Intracellular and virion 35 S RNA species of murine sarcoma and leukemia viruses

RNA molecules from the following sources were treated with dimethyl sulfoxide to dissociate noncovalent aggregates and resolved by electrophoresis on polyacrylamide gels: (1) transformed MSV(MLV)-producing Balb/3T3 cells (MSV-39, clone 24), (2) transformed MSV(MLV)-producing rat cells (78A1), (3) MSV transformed, non virus-producing hamster cells (HT-1), (4) MLV-producing Balb/3T3 cells, (5) MLV-producing NIH/3T3 cells (6) 60–70 S RNA from MSV(MLV) virions, and (7) 60–70 S RNA from MLV virions.
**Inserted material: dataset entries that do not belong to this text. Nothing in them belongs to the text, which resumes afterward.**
(* ===== verification/XjilProof.v ===== *)
(** * XjilProof: the grammar of the device tree language and its parser

    The spelling of tokens, white space and comments as inductive predicates on characters, and the
    proof that [next] reads the tokens of every text that is spelled that way.  The grammar as
    inductive predicates on tokens, with the value that each phrase denotes, and the proof that the
    parser reads every phrase of it and returns that value. *)

From S2P Require Import Prelude Bits Strtoul Vfs Cpio CpioProof Xjil.

(** ** Spelling *)

Inductive token := KChar (c : Z) | KNum (n : Z) | KId (s : string_t) | KBool (b : bool) | KStr (s : string_t).

Definition code (t : token) : Z :=
  match t with KChar c => c | KNum _ => TOKEN_NUM | KId _ => TOKEN_ID | KBool _ => TOKEN_BOOL | KStr _ => TOKEN_STRING end.

Inductive blank : list Z -> Prop :=
| blank_nil : blank []
| blank_space c s : c ∈ [9; 10; 13; 32] -> blank s -> blank (c :: s)
| blank_comment l s : 10 ∉ l -> blank s -> blank (47 :: 47 :: l ++ 10 :: s).

Definition is_digit (c : Z) : Prop := 48 <= c <= 57.
Definition is_hex (c : Z) : Prop := is_digit c \/ 65 <= c <= 70 \/ 97 <= c <= 102.
Definition digit_value (c : Z) : Z := if c <=? 57 then c - 48 else if c <=? 70 then c - 55 else c - 87.

(** The number that a list of digits stands for in a base. *)
Definition numeral (b : Z) (ds : list Z) : Z := foldl (fun v c => v * b + digit_value c) 0 ds.

(** The text between the quotes: a quote, a backslash and the characters of [escape] are written
    with a backslash. *)
Inductive quoted : string_t -> list Z -> Prop :=
| q_nil : quoted [] []
| q_char c t s : c <> 34 -> c <> 92 -> quoted t s -> quoted (c :: t) (c :: s)
| q_escape c t s : quoted t s -> quoted (escape c :: t) (92 :: c :: s).

Inductive spells : token -> list Z -> Prop :=
| sp_char c : is_punct c = true \/ c = 47 -> spells (KChar c) [c]
| sp_zero : spells (KNum 0) [48]
| sp_decimal d ds : 49 <= d <= 57 -> Forall is_digit ds -> spells (KNum (u64 (numeral 10 (d :: ds)))) (d :: ds)
| sp_hexadecimal x ds : x = 120 \/ x = 88 -> ds <> [] -> Forall is_hex ds -> spells (KNum (u64 (numeral 16 ds))) (48 :: x :: ds)
| sp_id c s : isalpha c || (c =? 95) = true -> forallb id_char s = true ->
    same_start (c :: s) TRUE_ = false -> same_start (c :: s) FALSE_ = false -> spells (KId (c :: s)) (c :: s)
| sp_true : spells (KBool true) TRUE_
| sp_false : spells (KBool false) FALSE_
| sp_string t s : quoted t s -> spells (KStr t) (34 :: s ++ [34]).

(** What may stand right behind a token. *)
Definition stops (f : Z -> bool) (s : list Z) : Prop := match s with [] => True | c :: _ => f c = false end.
Definition follows (t : token) (s : list Z) : Prop :=
  match t with
  | KNum _ => stops isalnum s
  | KId _ | KBool _ => stops id_char s
  | KChar c => if c =? 47 then stops (Z.eqb 47) s else True
  | KStr _ => True
  end.

Inductive tokens : list token -> list Z -> Prop :=
| tokens_nil b : blank b -> tokens [] b
| tokens_cons b t w ts s : blank b -> spells t w -> follows t s -> tokens ts s -> tokens (t :: ts) (b ++ w ++ s).

Create HintDb xjil.
#[export] Hint Constructors blank spells tokens : xjil.

(** ** Characters *)

Lemma is_digit_cases d : is_digit d -> d ∈ [48; 49; 50; 51; 52; 53; 54; 55; 56; 57].
Proof. unfold is_digit. rewrite !elem_of_cons. lia. Qed.

Lemma is_hex_cases d : is_hex d -> d ∈ [48; 49; 50; 51; 52; 53; 54; 55; 56; 57; 65; 66; 67; 68; 69; 70; 97; 98; 99; 100; 101; 102].
Proof. unfold is_hex, is_digit. rewrite !elem_of_cons. lia. Qed.

(** A property that is evaluated at every member of a list holds of its members. *)
Lemma check_all (f : Z -> bool) l c : c ∈ l -> forallb f l = true -> f c = true.
Proof. intros Hc H. rewrite forallb_forall in H. by apply H, list_elem_of_In. Qed.

Lemma digit_ok d : is_digit d -> isalnum d = true /\ isdigit d = true /\ isalpha d = false /\ char_of d - 48 = digit_value d.
Proof.
  intros Hd%is_digit_cases. pose proof (check_all (fun d => isalnum d && isdigit d && negb (isalpha d) && (char_of d - 48 =? digit_value d)) _ d Hd eq_refl) as H.
  cbn beta in H. rewrite !andb_true_iff, Z.eqb_eq, negb_true_iff in H. tauto.
Qed.

Lemma hex_ok d : is_hex d -> isalnum d = true /\ Z.land d 15 + (if 65 <=? char_of d then 9 else 0) = digit_value d.
Proof.
  intros Hd%is_hex_cases. pose proof (check_all (fun d => isalnum d && (Z.land d 15 + (if 65 <=? char_of d then 9 else 0) =? digit_value d)) _ d Hd eq_refl) as H.
  cbn beta in H. rewrite !andb_true_iff, Z.eqb_eq in H. tauto.
Qed.

Lemma span_ok f a s : forallb f a = true -> stops f s -> span f (a ++ s) = (a, s).
Proof.
  intros Ha Hs. induction a as [|c a IH]; cbn [app span].
  - destruct s as [|c s]; [done|]. cbn in Hs |- *. by rewrite Hs.
  - cbn [forallb] in Ha. apply andb_true_iff in Ha as [-> Ha]. by rewrite (IH Ha).
Qed.

(** ** Numbers *)

Lemma decimal_ok ds : forall v, Forall is_digit ds -> foldl decimal (u64 v) ds = u64 (foldl (fun v c => v * 10 + digit_value c) v ds).
Proof.
  induction ds as [|d ds IH]; intros v HF; [done|]. apply Forall_cons in HF as [Hd HF]. cbn [foldl]. rewrite <- (IH _ HF). f_equal. unfold decimal.
  destruct (digit_ok d Hd) as (_ & _ & _ & <-). unfold u64, wrap. rewrite Zmult_mod_idemp_l. rewrite <- Z.add_sub_assoc. by rewrite Zplus_mod_idemp_l.
Qed.

Lemma hexadecimal_ok ds : forall v, Forall is_hex ds -> foldl hexadecimal (u64 v) ds = u64 (foldl (fun v c => v * 16 + digit_value c) v ds).
Proof.
  induction ds as [|d ds IH]; intros v HF; [done|]. apply Forall_cons in HF as [Hd HF]. cbn [foldl]. rewrite <- (IH _ HF). f_equal. unfold hexadecimal.
  destruct (hex_ok d Hd) as (_ & <-). unfold u64, wrap. rewrite Zmult_mod_idemp_l, <- Z.add_assoc. by rewrite Zplus_mod_idemp_l.
Qed.

Lemma scan_decimal d ds s : 49 <= d <= 57 -> Forall is_digit ds -> stops isalnum s -> scan_number d (ds ++ s) = Ok (u64 (numeral 10 (d :: ds)), s).
Proof.
  intros Hd HF Hs. unfold scan_number. rewrite (proj2 (Z.ltb_lt 0 (d - 48))) by lia. rewrite (span_ok isalnum ds s); [|apply forallb_forall; intros c Hc; eapply Forall_forall in HF; [apply (digit_ok c HF)|by apply list_elem_of_In]|done].
  unfold numeral. cbn [foldl]. replace (0 * 10 + digit_value d) with (d - 48) by (unfold digit_value; rewrite (proj2 (Z.leb_le d 57)); lia).
  by rewrite <- decimal_ok, u64_small by (done || lia).
Qed.

Lemma scan_hexadecimal x ds s : x = 120 \/ x = 88 -> ds <> [] -> Forall is_hex ds -> stops isalnum s -> scan_number 48 (x :: ds ++ s) = Ok (u64 (numeral 16 ds), s).
Proof.
  intros Hx Hne HF Hs. unfold scan_number. change (0 <? 48 - 48) with false. cbn [negb]. replace ((x =? 120) || (x =? 88)) with true by (destruct Hx as [-> | ->]; done).
  rewrite (span_ok isalnum ds s); [|apply forallb_forall; intros c Hc; eapply Forall_forall in HF; [apply (hex_ok c HF)|by apply list_elem_of_In]|done].
  destruct ds as [|d ds]; [done|]. unfold numeral. rewrite <- hexadecimal_ok by done. by change (48 - 48) with (u64 0).
Qed.

Lemma scan_zero s : stops isalnum s -> scan_number 48 s = Ok (0, s).
Proof.
  intros Hs. unfold scan_number. change (0 <? 48 - 48) with false. destruct s as [|x s]; [done|]. cbn in Hs.
  replace ((x =? 120) || (x =? 88)) with false; [done|]. symmetry. apply orb_false_iff. split; apply Z.eqb_neq; intros ->; vm_compute in Hs; discriminate.
Qed.

Lemma scan_string_ok t s rest : quoted t s -> scan_string (s ++ 34 :: rest) = Ok (t, rest).
Proof.
  induction 1 as [|c t s H1 H2 Hq IH|c t s Hq IH]; cbn [app scan_string]; [done| |].
  - rewrite (proj2 (Z.eqb_neq c 34)), (proj2 (Z.eqb_neq c 92)) by done. by rewrite IH.
  - change (92 =? 34) with false. change (92 =? 92) with true. by rewrite IH.
Qed.
(** The recursion ends, and enters the name of every class below [d] once. *)
Lemma register_all fuel : forall d l, lineage table object_t d l -> d <> object_t -> (size table < fuel + length l)%nat ->
  exists ds, NoDup ds /\ (forall t, t ∈ ds <-> descends d t) /\
    forall km : K * map_t K, register_device class_table class_name h n fuel d km = add_names class_table class_name (CList <$> ds) km.
Proof.
  induction fuel as [|fuel IH]; intros d l Hl Hd Hf; [pose proof (lineage_depth _ _ _ _ Hl); lia|]. cbn [register_device].
  destruct (lineage_head _ _ _ _ Hl) as [l' El]. destruct (Hkids d) as (ks & Hdl & Hlen & Hks); [apply (lineage_in_table _ _ _ _ _ Hl); rewrite El; by left|].
  rewrite (list_for_each_spec _ _ _ _ Hdl) by (rewrite length_fmap; lia). cbn [res_bind].
  assert (Hnd : NoDup ks) by (apply (NoDup_fmap_1 CList); exact (proj2 (proj1 (NoDup_cons _ _) (dlist_NoDup _ _ _ Hdl)))).
  assert (Hsub : forall todo, NoDup todo -> todo ⊆ ks -> exists ds, NoDup ds /\ (forall t, t ∈ ds <-> exists k, k ∈ todo /\ descends k t) /\
     forall km : K * map_t K, (fix each (child : list cloc) (km : K * map_t K) : res (K * map_t K) :=
       match child with [] => Ok km | c :: child => let* t := entry_of c in let* km := register_device class_table class_name h n fuel t km in each child km end) (CList <$> todo) km =
       add_names class_table class_name (CList <$> ds) km).
  { induction todo as [|k todo IHt]; intros Hn Hin; cbn [fmap list_fmap entry_of res_bind].
    - exists []. split_and!; [constructor| |done]. intros t. split; [by intros ?%elem_of_nil|]. by intros (? & ?%elem_of_nil & _).
    - assert (Hk : k ∈ ks) by (apply Hin; by left). apply Hks in Hk as (c & Ec & Ep). assert (Hko : k <> object_t) by (intros ->; apply Hd; by rewrite <- Ep, (Hroot c Ec)).
      apply NoDup_cons in Hn as [Hkt Hn]. destruct (IH k (k :: l)) as (d1 & N1 & Hd1 & E1); [econstructor; [done|done|by rewrite Ep]|done|cbn; lia|].
      destruct IHt as (d2 & N2 & Hd2 & E2); [done|intros x Hx; apply Hin; by right|]. exists (d1 ++ d2). split_and!.
      + apply NoDup_app. split_and!; [done| |done]. intros t Ht1%Hd1 Ht2%Hd2. destruct Ht1 as (_ & lt & Hlt & Hk1), Ht2 as (k' & Hk' & _ & lt' & Hlt' & Hk2). rewrite (lineage_det _ _ _ _ _ Hlt' Hlt) in Hk2.
        assert (Hks' : k' ∈ ks) by (apply Hin; by right). apply Hks in Hks' as (c' & Ec' & Ep'). by rewrite (one_branch t lt d k k' c c' Hd Hlt Hk1 Hk2 Ec Ec' Ep Ep') in Hkt.
      + intros t. rewrite elem_of_app, Hd1, Hd2. split; [intros [?|(x & Hx & ?)]; [exists k; split; [by left|done]|exists x; split; [by right|done]]|].
        intros (x & [-> |Hx]%elem_of_cons & ?); [by left|right; eauto].
      + intros km. rewrite fmap_app, add_names_app, E1. destruct (add_names class_table class_name (CList <$> d1) km) as [km1| |]; [|done..]. cbn [res_bind]. apply E2. }
  destruct (Hsub ks Hnd (reflexivity _)) as (d2 & N2 & Hd2 & E2). exists (ks ++ d2). split_and!.
  - apply NoDup_app. split_and!; [done| |done]. intros t Ht (k' & Hk' & Hne & lt & Hlt & Hk2)%Hd2. apply Hks in Ht as (c & Ec & Ep), Hk' as (c' & Ec' & Ep'). apply Hne.
    destruct (lineage_head _ _ _ _ Hlt) as [lt' Elt]. apply (one_branch t lt d t k' c c' Hd Hlt); [rewrite Elt; by left|done..].
  - intros t. rewrite elem_of_app, descends_child, Hd2 by done. split.
    + intros [Hk|(k & Hk & Ht)]; apply Hks in Hk as (c & Ec & Ep); eauto 6.
    + intros (k & c & Ec & Ep & Hor). assert (Hk : k ∈ ks) by (apply Hks; eauto). destruct Hor as [-> |?]; [by left|right; eauto].
  - intros km. rewrite fmap_app, add_names_app. destruct (add_names class_table class_name (CList <$> ks) km) as [km1| |]; [|done..]. cbn [res_bind]. apply E2.
Qed.
Lemma surface_create_ok w h mem : 0 < w -> 0 < h -> w * h * 4 < 2 ^ 31 ->
  exists s p, surface_create malloc junk w h 4 mem = Ok (s, mk_surface w h (w * 4) 4 p, <[s := Surface (mk_surface w h (w * 4) 4 p)]> (<[p := Pixels (junk (w * h * 4))]> mem)) /\
    mem !! s = None /\ mem !! p = None /\ s <> p /\ s <> 0 /\ p <> 0.
Proof.
  intros Hw Hh Hb. unfold surface_create. rewrite !int_mul_ok by nia. cbn [res_bind]. rewrite int_mul_ok by nia. cbn [res_bind]. set (s := malloc 24 mem). destruct (Hmalloc 24 mem) as [Hs Hs0]. fold s in Hs, Hs0.
  set (m1 := <[s := _]> mem). set (p := malloc (u64 (w * h * 4)) m1). destruct (Hmalloc (u64 (w * h * 4)) m1) as [Hp Hp0]. fold p in Hp, Hp0. apply lookup_insert_None in Hp as [Hp Hps].
  rewrite store_ok by done. cbn [res_bind]. exists s, p. split; [|done]. do 2 f_equal. unfold m1. rewrite (insert_insert_ne _ p s) by done. by rewrite insert_insert_eq.
Qed.

(** The bytes of a new screen: those of the first [w] lines of [w] pixels are cleared. *)
Definition screen (w h : Z) : list Z := replicate (Z.to_nat (w * w * 4)) 0 ++ drop (Z.to_nat (w * w * 4)) (junk (w * h * 4)).

Lemma clear_pixels_ok p n l mem : p <> 0 -> mem !! p = Some (Pixels l) -> 0 <= n <= Z.of_nat (length l) -> clear_pixels p n mem = Ok (<[p := Pixels (replicate (Z.to_nat n) 0 ++ drop (Z.to_nat n) l)]> mem).
Proof. intros Hp Hm Hn. unfold clear_pixels. rewrite (proj2 (Z.eqb_neq p 0)) by done. cbn [negb defined_if res_bind]. rewrite Hm. cbn [deref res_bind]. rewrite defined_if_true; [done|]. rewrite andb_true_iff, !Z.leb_le. done. Qed.

(** The commands of a new screen are all accepted by an empty queue. *)
Lemma screen_create_ok fb g seen (w := fb_width fb) (h := fb_height fb) :
  queue_ok (controlq g) seen [] [] [] [] -> 0 < w -> w <= h -> w * h * 4 < 2 ^ 31 ->
  exists s p g' xs, virtio_framebuffer_create malloc junk fb g = Ok (s, g') /\ heap g !! s = None /\ heap g !! p = None /\ s <> p /\ s <> 0 /\
    gpu_ok g' seen (idx (controlq g)) (<[s := Surface (mk_surface w h (w * 4) 4 p)]> (<[p := Pixels (screen w h)]> (heap g))) xs /\
    (total xs <= 128)%nat /\ Forall (fun x => x <> []) xs /\ Forall (fun o => first_word o <> None) (mjoin xs).*2 /\
    requests_of <$> xs =
      [ [Hdr VIRTIO_GPU_CMD_GET_DISPLAY_INFO];
        [Create2d VIRTIO_GPU_CMD_RESOURCE_CREATE_2D 1 VIRTIO_GPU_FORMAT_B8G8R8A8_UNORM w h];
        [AttachBacking VIRTIO_GPU_CMD_RESOURCE_ATTACH_BACKING 1 1; MemEntry p (w * h * 4)];
        [SetScanout VIRTIO_GPU_CMD_SET_SCANOUT (mk_rect 0 0 w h) 0 1];
        [Transfer VIRTIO_GPU_CMD_TRANSFER_TO_HOST_2D (mk_rect 0 0 w h) 0 1];
        [Flush VIRTIO_GPU_CMD_RESOURCE_FLUSH (mk_rect 0 0 w h) 1] ].
Proof.
  intros Hq Hw Hh Hb. unfold virtio_framebuffer_create. fold w h. destruct (surface_create_ok w h (heap g) Hw ltac:(lia) Hb) as (s & p & -> & Hs & Hp & Hsp & Hs0 & Hp0). cbn [res_bind pixels].
  rewrite !(int_mul_ok w) by nia. cbn [res_bind]. rewrite !int_mul_ok by nia. cbn [res_bind]. rewrite (clear_pixels_ok p _ (junk (w * h * 4))); [|done|by rewrite lookup_insert_ne, lookup_insert_eq by done|rewrite Hjunk by nia; nia]. cbn [res_bind].
  fold (screen w h). rewrite (insert_insert_ne _ p s), insert_insert_eq by done. set (base := <[s := _]> _). rewrite u64_small, !u32_small by nia.
  pose proof (idle_gpu (mk_gpu (controlq g) base (printed g)) seen Hq) as Hg0. cbn [controlq heap] in Hg0.
  destruct (command_2_ok malloc Hmalloc _ _ _ _ _ (Hdr VIRTIO_GPU_CMD_GET_DISPLAY_INFO) (DisplayInfo 0) Hg0) as (g1 & a1 & b1 & E1 & _ & Hg1); [cbn; lia|]. unfold get_display_info. rewrite E1. cbn [res_bind app] in *.
  destruct (command_2_ok malloc Hmalloc _ _ _ _ _ (Create2d VIRTIO_GPU_CMD_RESOURCE_CREATE_2D 1 VIRTIO_GPU_FORMAT_B8G8R8A8_UNORM w h) (Hdr 0) Hg1) as (g2 & a2 & b2 & E2 & _ & Hg2); [cbn; lia|]. unfold create_2d_resource. rewrite E2. cbn [res_bind app] in *.
  destruct (attach_backing_ok malloc Hmalloc _ _ _ _ _ 1 p (w * h * 4) Hg2) as (g3 & a3 & b3 & c3 & E3 & _ & Hg3); [cbn; lia|]. rewrite E3. rewrite u32_small in Hg3 by nia. cbn [res_bind app] in *.
  destruct (command_2_ok malloc Hmalloc _ _ _ _ _ (SetScanout VIRTIO_GPU_CMD_SET_SCANOUT (mk_rect 0 0 w h) 0 1) (Hdr 0) Hg3) as (g4 & a4 & b4 & E4 & _ & Hg4); [cbn; lia|]. unfold set_scanout. rewrite E4. cbn [res_bind app] in *.
  destruct (command_2_ok malloc Hmalloc _ _ _ _ _ (Transfer VIRTIO_GPU_CMD_TRANSFER_TO_HOST_2D (mk_rect 0 0 w h) 0 1) (Hdr 0) Hg4) as (g5 & a5 & b5 & E5 & _ & Hg5); [cbn; lia|]. unfold transfer_to_host_2d. rewrite E5. cbn [res_bind app] in *.
  destruct (command_2_ok malloc Hmalloc _ _ _ _ _ (Flush VIRTIO_GPU_CMD_RESOURCE_FLUSH (mk_rect 0 0 w h) 1) (Hdr 0) Hg5) as (g6 & a6 & b6 & E6 & _ & Hg6); [cbn; lia|]. unfold flush_resource. rewrite E6. cbn [res_bind app] in *.
  eexists s, p, g6, _. split; [done|]. split_and!; [done|done|done|done|exact Hg6|cbn; lia|by repeat constructor|by repeat constructor|done].
Qed.
(** ** Detector gain *)

Lemma cast_int_floor (x : Q) : (0 <= x)%Q -> cast_int x = Qfloor x.
Proof.
  destruct x as [n d]. unfold Qle, cast_int, Qfloor. simpl. intros Hn.
  apply Z.quot_div_nonneg; lia.
Qed.

Lemma Qfloor_between (x : Q) (lo hi : Z) :
  (inject_Z lo <= x)%Q -> (x < inject_Z hi)%Q -> lo <= Qfloor x < hi.
Proof.
  intros Hlo Hhi. split.
  - rewrite <- (Qfloor_Z lo). apply Qfloor_resp_le. exact Hlo.
  - rewrite Zlt_Qlt. apply Qle_lt_trans with x; [apply Qfloor_le | exact Hhi].
Qed.

(** The fraction of a gain, in 256ths. *)
Lemma gain_fraction_range (value : Q) :
  (0 <= (value - inject_Z (Qfloor value)) * 256)%Q
  /\ ((value - inject_Z (Qfloor value)) * 256 < inject_Z 256)%Q.
Proof.
  pose proof (Qfloor_le value) as Hle.
  pose proof (Qlt_floor value) as Hlt.
  rewrite inject_Z_plus in Hlt.
  change (inject_Z 1) with 1%Q in Hlt. change (inject_Z 256) with 256%Q.
  split; lra.
Qed.
(** * kbd_maker.py: the keyboard-layout encoder of AlvOS

    A shallow embedding of [create_keyboard_layout] (and of its local
    helper [to_byte_list]) from [src/kbd_maker.py], together with the
    properties of the 420-byte "KBLY" layout file that it writes.

    Python values are modelled as follows.
    - A [str] is the list of its code points ([N]); the characters of the
      special table need code points above 255 (the euro sign is U+20AC).
    - An [int] is a [Z]; a [bool] is kept apart because [isinstance(x, int)]
      accepts it. [None] and [bytes] stand for the values that are neither
      [str] nor [int].
    - A byte string is a [list Z] whose elements lie in [0, 255].
    - An exception is a value of [exn]; code that may raise returns a
      [result].
    - The file system and the console are an explicit [world] that
      [create_keyboard_layout] threads through. Whether [open], the write
      and [print] raise is decided by the [environment] of the world, which
      the function cannot influence. *)

From Stdlib Require Import ZArith NArith Lia.
From stdpp Require Import gmap list.

Local Open Scope Z_scope.

(** ** Python values and exceptions *)

Module Py.

Abbreviation pystr := (list N).

Inductive pyval :=
| VStr (s : pystr)
| VInt (z : Z)
| VBool (b : bool)
| VNone
| VBytes (bs : list Z).

(** [isinstance(x, int)]; [bool] is a subclass of [int]. *)
Definition isinstance_int (x : pyval) : bool :=
  match x with VInt _ | VBool _ => true | _ => false end.

Definition int_of_bool (b : bool) : Z := if b then 1 else 0.

(** The four [raise ValueError(...)] sites of [to_byte_list], in source
    order, each with the value its message prints; [BytesRange] is the
    [ValueError] of the [bytes] constructor and [EmbeddedNullByte] the one
    of [open] for a file name with the character U+0000. *)
Inductive value_error :=
| NotOneChar (x : pystr)
| CharExceedsByte (x : pystr)
| IntOutOfRange (x : Z)
| InvalidMapElement (x : pyval)
| BytesRange
| EmbeddedNullByte.

(** [OSError] stands for the errors of the operating system
    ([FileNotFoundError], [PermissionError], ...), with their [errno]. *)
Inductive exn :=
| ValueError (e : value_error)
| UnicodeEncodeError (position : nat) (c : N)
| TypeError
| StructError
| OSError (errno : Z).

Inductive result (A : Type) :=
| Ok (a : A)
| Raise (e : exn).
Arguments Ok {A} a.
Arguments Raise {A} e.

Definition rbind {A B} (r : result A) (k : A -> result B) : result B :=
  match r with
  | Ok a => k a
  | Raise e => Raise e
  end.

(** [ord(x)]: defined on strings of length one. *)
Definition ord (x : pystr) : result Z :=
  match x with
  | [c] => Ok (Z.of_N c)
  | _ => Raise TypeError
  end.

Definition is_byte (b : Z) : bool := (0 <=? b) && (b <=? 255).

(** [bytes(l)] for a list of integers. *)
Definition bytes (l : list Z) : result (list Z) :=
  if forallb is_byte l then Ok l else Raise (ValueError BytesRange).

(** [s.encode('ascii')]: fails at the first code point above 127. *)
Fixpoint encode_ascii_from (position : nat) (s : pystr) : result (list Z) :=
  match s with
  | [] => Ok []
  | c :: s' =>
      if (c <? 128)%N
      then rbind (encode_ascii_from (S position) s')
                 (fun bs => Ok (Z.of_N c :: bs))
      else Raise (UnicodeEncodeError position c)
  end.

Definition encode_ascii (s : pystr) : result (list Z) :=
  encode_ascii_from 0 s.

(** [struct.pack('<I', n)]: four bytes, least significant first. *)
Definition struct_pack_I (n : Z) : result (list Z) :=
  if (0 <=? n) && (n <? 2 ^ 32)
  then Ok [ Z.land n 255;
            Z.land (Z.shiftr n 8) 255;
            Z.land (Z.shiftr n 16) 255;
            Z.land (Z.shiftr n 24) 255 ]
  else Raise StructError.

End Py.

Import Py.

#[global] Instance result_bind : MBind result := fun _ _ k r => rbind r k.
#[global] Instance result_ret : MRet result := fun _ a => Ok a.

(** ** The world: files and console *)

Inductive log_line :=
| LayoutSaved (name filename : pystr) (nbytes : nat).

(** What the function cannot decide: whether [open(filename, 'wb')] raises
    (a missing directory, a forbidden file, an empty name, U+0000 in the
    name), whether writing and closing the file raises, and then how many
    bytes have reached the file, and whether [print] raises (a console that
    cannot show the text, a closed pipe). *)
Record environment := Environment {
  open_raises : pystr → option exn;
  write_raises : pystr → list Z → option (exn * nat);
  print_raises : log_line → option exn
}.

(** [files] gives, for a file name, the content read through this name. *)
Record world := World {
  files : gmap pystr (list Z);
  stdout : list log_line;
  env : environment
}.

Definition set_file (filename : pystr) (data : list Z) (w : world) : world :=
  {| files := <[filename := data]> (files w);
     stdout := stdout w;
     env := env w |}.

(** [with open(filename, 'wb') as f: f.write(data)]. When [open] raises
    nothing is changed; once it has succeeded the file is created or
    emptied, and it holds all of [data] unless the write raises. *)
Definition write_file (filename : pystr) (data : list Z) (w : world)
  : result unit * world :=
  match open_raises (env w) filename with
  | Some e => (Raise e, w)
  | None =>
      match write_raises (env w) filename data with
      | Some (e, written) => (Raise e, set_file filename (take written data) w)
      | None => (Ok tt, set_file filename data w)
      end
  end.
Virus-specific RNA was detected by hybridization of RNA in gel fractions with the ³H-DNA product of the MSV(MLV) RNA-directed DNA polymerase. Two well defined viral RNA species with sedimentation coefficients of 35 S and 20 S, but none of intermediate size, were detected in both MSV(MLV) producing cell lines. The non virus-producing HT-1 cell line contained a viral RNA species slightly smaller than 35 S, about 33 S, but no detectable 20 S virus-specific RNA. These results with 78A1 and HT-1 cells agree with previous conclusions based on rate-zonal centrifugation in sucrose density gradients (Tsuchida et al., 1972). The two MLV-producing mouse cell lines contained a well defined 35 S RNA peak, a somewhat less pronounced 20 S RNA peak, and heterogeneous RNA species of smaller molecular weights. Although both 35 S and 20 S virus RNA species were detected in cells replicating murine oncornaviruses, labeled 60–70 S RNA isolated from MSV(MLV) virions (consisting mainly of MLV) and MLV virions, and dissociated with dimethyl sulfoxide or by heat, consisted of 35 S RNA and about 10–15% 7 S RNA plus 4–5 RNA, but no detectable 20 S RNA. Hybridization-competition experiments using MSV(MLV) 60–70 S ³H-RNA (consisting mainly of MLV RNA) and saturating amounts of the unlabeled DNA product of the MSV(MLV) RNA-directed DNA polymerase showed that 35 S RNA from cells replicating MSV(MLV) shares virtually all of its nucleotide sequences with MSV(MLV) 70 S RNA; these data suggest that intracellular 35 S RNA species are the major precursors to virion 70 S RNA. In contrast, 33 S RNA from HT-1 cells shares only about 50% of its sequences with MSV(MLV) 70 S RNA indicating that only part of the sequences of MSV(MLV) 60–70 S RNA are integrated and/or transcribed in this non virus-producing MSV transformed cell.